Este 3 de julio, el santoral católico celebra a Santo Tomás Apóstol, uno de los doce elegidos por Jesucristo para cimentar su Iglesia. Nacido en Galilea y apodado «Dídimo» por su condición de gemelo, Tomás se transformó de un apóstol marcado por la duda inicial en un misionero que llevó la fe hasta los confines de Oriente.
Su inicial escepticismo ante la Resurrección cambió radicalmente cuando introdujo sus dedos en las llagas del Salvador resucitado. Tras la llegada del Espíritu Santo en Pentecostés, el apóstol asumió el desafío de cruzar las fronteras conocidas, desplegando su predicación ante gobernantes y filósofos. Su ambicioso viaje evangelizador lo llevó a atravesar Persia hasta alcanzar las costas de la India meridional, donde fundó las primeras comunidades cristianas de la región.
Los antiguos relatos apócrifos y las crónicas de Malabar le atribuyen milagros de curación de enfermos terminales mediante la imposición de manos. La tradición también testifica cómo logró pacificar a tribus hostiles y convertir a familias reales enteras. Su valiente predicación en la región de Mylapore despertó la furia de los sacerdotes paganos locales, quienes no toleraban su influencia moral.
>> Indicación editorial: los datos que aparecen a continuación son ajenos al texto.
(** * value/fields.go: ordered field lists

    A shallow embedding of [FieldList] from package [value]
    (sigs.k8s.io/structured-merge-diff): comparison, equality, sorting by
    name, the JSON decoding loop of [FieldListFromJSON] and the encoding loop
    of [FieldListToJSON].

    The polymorphic [Value] type of the package, with its package-level
    [Compare] and [Equals], lies outside value/fields.go; it is a parameter of
    the development.  Go strings are byte sequences compared byte-wise; they
    are modelled by [String.string] (a list of 8-bit [ascii]), whose
    [String.compare] is the byte-wise lexicographic order. *)

From Stdlib Require Import List Bool ZArith Lia String Ascii.
From Stdlib Require Import Sorting.Sorted Sorting.Permutation.
Import ListNotations.

Open Scope Z_scope.

(** Go's [strings.Compare]: -1, 0 or +1 by byte-wise lexicographic order. *)
Definition strings_Compare (a b : string) : Z :=
  match String.compare a b with
  | Lt => -1
  | Eq => 0
  | Gt => 1
  end.

(** Go's [a < b] on strings. *)
Definition string_lt (a b : string) : bool := String.ltb a b.

Section FieldList.

(** The package's polymorphic [Value] and its package-level [Compare] and
    [Equals] functions (value/value.go), used by value/fields.go. *)
Variable value : Type.
Variable Compare : value -> value -> Z.
Variable Equals : value -> value -> bool.

(** [type Field struct { Name string; Value Value }] *)
Record Field := mkField { Name : string; Value : value }.

(** [type FieldList []Field] *)
Definition FieldList := list Field.

(** ** [func (f FieldList) Compare(rhs FieldList) int]

    The unbounded [for] loop over the shared index [i], one unit of [fuel] per
    pass; [None] means the fuel ran out before the loop returned.  The test
    [i >= len(f)] is [nth_error f i = None]. *)
Fixpoint Compare_loop (fuel : nat) (f rhs : FieldList) (i : nat) : option Z :=
  match fuel with
  | O => None
  | S fuel' =>
      match nth_error f i, nth_error rhs i with
      | None, None => Some 0          (* same length, all items equal *)
      | None, Some _ => Some (-1)     (* f is shorter *)
      | Some _, None => Some 1        (* rhs is shorter *)
      | Some fi, Some ri =>
          let c := strings_Compare (Name fi) (Name ri) in
          if negb (c =? 0) then Some c else
          let c := Compare (Value fi) (Value ri) in
          if negb (c =? 0) then Some c else
          Compare_loop fuel' f rhs (S i)   (* i++ *)
      end
  end.

(** The number of passes that always suffices (claim C10 shows it). *)
Definition Compare_bound (f rhs : FieldList) : nat :=
  S (Nat.max (List.length f) (List.length rhs)).

(** [f.Compare(rhs)]: the loop started at [i := 0] and run for the bound
    above; the default [0] is never taken (see [Compare_terminates]). *)
Definition FieldList_Compare (f rhs : FieldList) : Z :=
  match Compare_loop (Compare_bound f rhs) f rhs 0 with
  | Some c => c
  | None => 0
  end.

(** [func (f FieldList) Less(rhs FieldList) bool] *)
Definition FieldList_Less (f rhs : FieldList) : bool :=
  FieldList_Compare f rhs =? -1.

(** ** [func (f FieldList) Equals(rhs FieldList) bool]

    The [for i := range f] loop, run once the lengths are known equal. *)
Fixpoint Equals_loop (f rhs : FieldList) : bool :=
  match f, rhs with
  | fi :: f', ri :: rhs' =>
      if negb (String.eqb (Name fi) (Name ri)) then false
      else if negb (Equals (Value fi) (Value ri)) then false
      else Equals_loop f' rhs'
  | _, _ => true
  end.

Definition FieldList_Equals (f rhs : FieldList) : bool :=
  if negb (Nat.eqb (List.length f) (List.length rhs)) then false
  else Equals_loop f rhs.

(** ** [func (f FieldList) Sort()]

    [sort.SliceStable] of the Go standard library is a stable sort; a stable
    sort's result is determined by its input and the [less] function, and it
    is modelled by the stable insertion sort below: an element is inserted
    after the later elements smaller than it and before the first later
    element that is not. *)
Fixpoint insert_stable (less : Field -> Field -> bool) (x : Field)
    (l : FieldList) : FieldList :=
  match l with
  | [] => [x]
  | y :: l' => if less y x then y :: insert_stable less x l' else x :: l
  end.

Fixpoint SliceStable (less : Field -> Field -> bool) (l : FieldList)
    : FieldList :=
  match l with
  | [] => []
  | x :: l' => insert_stable less x (SliceStable less l')
  end.

Definition name_less (a b : Field) : bool := string_lt (Name a) (Name b).

(** [Sort] returns the reordered slice (Go sorts it in place). *)
Definition Sort (f : FieldList) : FieldList :=
  match f with
  | [] | [_] => f                                        (* len(f) < 2 *)
  | [f0; f1] => if string_lt (Name f1) (Name f0) then [f1; f0] else f
  | _ => SliceStable name_less f
  end.

End FieldList.

Arguments mkField {value}.
Arguments Name {value}.
Arguments Value {value}.

(** ** [func FieldListFromJSON(input []byte) (FieldList, error)] *)

(** A result of a call [parser.Parse()] of the builder's [FastObjParser]: a raw
    token, the sentinel [io.EOF], or another error with its message. *)
Inductive parse_result :=
| PTok (raw : list Byte.byte)
| PEOF
| PErr (msg : string).

(** A Go pair [(T, error)] of an unmarshalling routine. *)
Inductive result (A : Type) :=
| Ok (a : A)
| Err (msg : string).

Arguments Ok {A}.
Arguments Err {A}.

(** One call [parser.Parse()]: its result and the parser's next state. *)
Definition Parse (st : list parse_result) : parse_result * list parse_result :=
  match st with
  | [] => (PEOF, [])
  | r :: st' => (r, st')
  end.

Section FromJSON.

Variable value : Type.
(** Go's [interface{}], the generic result of [builder.UnmarshalInterface]. *)
Variable any : Type.
Variable NewValueInterface : any -> value.
Variable UnmarshalString : list Byte.byte -> result string.
Variable UnmarshalInterface : list Byte.byte -> result any.
(** [builder.NewFastObjParser(input)]: the parser is a deterministic state
    machine over [input]; it is represented by the results its successive
    [Parse] calls return.  Once the list is used up, [Parse] returns [io.EOF]. *)
Variable NewFastObjParser : list Byte.byte -> list parse_result.

(** A Go error: [None] is [nil]; [Some m] is an error whose [Error()] is [m]. *)
Definition error := option string.

(** [fmt.Errorf("parsing JSON: %v", err)] *)
Definition parsing_JSON (msg : string) : error := Some ("parsing JSON: " ++ msg)%string.

(** The [for] loop: [st] is the parser's state, [fields] the list so far.
    Every [return nil, err] returns the nil (empty) list. *)
Fixpoint FromJSON_loop (st : list parse_result) (fields : FieldList value)
    : FieldList value * error :=
  match st with
  (* rawKey, err := parser.Parse() *)
  | [] | PEOF :: _ => (fields, None)                       (* break *)
  | PErr e :: _ => ([], parsing_JSON e)
  | PTok rawKey :: st1 =>
      match st1 with
      (* rawValue, err := parser.Parse() *)
      | [] | PEOF :: _ => ([], Some "unexpected EOF"%string)
      | PErr e :: _ => ([], parsing_JSON e)
      | PTok rawValue :: st2 =>
          match UnmarshalString rawKey with
          | Err e => ([], parsing_JSON e)
          | Ok k =>
              match UnmarshalInterface rawValue with
              | Err e => ([], parsing_JSON e)
              | Ok v =>
                  FromJSON_loop st2
                    (fields ++ [mkField k (NewValueInterface v)])
              end
          end
      end
  end.

Definition FieldListFromJSON (input : list Byte.byte) : FieldList value * error :=
  FromJSON_loop (NewFastObjParser input) [].

(** The parser results of key/value pairs read in full. *)
Definition pair_tokens (ps : list (list Byte.byte * list Byte.byte))
    : list parse_result :=
  flat_map (fun kv => [PTok (fst kv); PTok (snd kv)]) ps.

(** Both raw tokens of a pair decode without error. *)
Definition pair_decodes (kv : list Byte.byte * list Byte.byte) : Prop :=
  (exists k, UnmarshalString (fst kv) = Ok k) /\
  (exists v, UnmarshalInterface (snd kv) = Ok v).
Santo Tomás sufrió el martirio al ser atravesado por una lanza, perdonando a sus propios asesinos. La devoción actual lo venera como patrono de los arquitectos, los constructores y de los fieles que atraviesan crisis de fe. Sus reliquias se custodian en la Basílica de Santo Tomás en Chennai, que atrae anualmente a miles de peregrinos de diversas culturas que buscan imitar su ejemplo de honestidad espiritual y valentía misionera.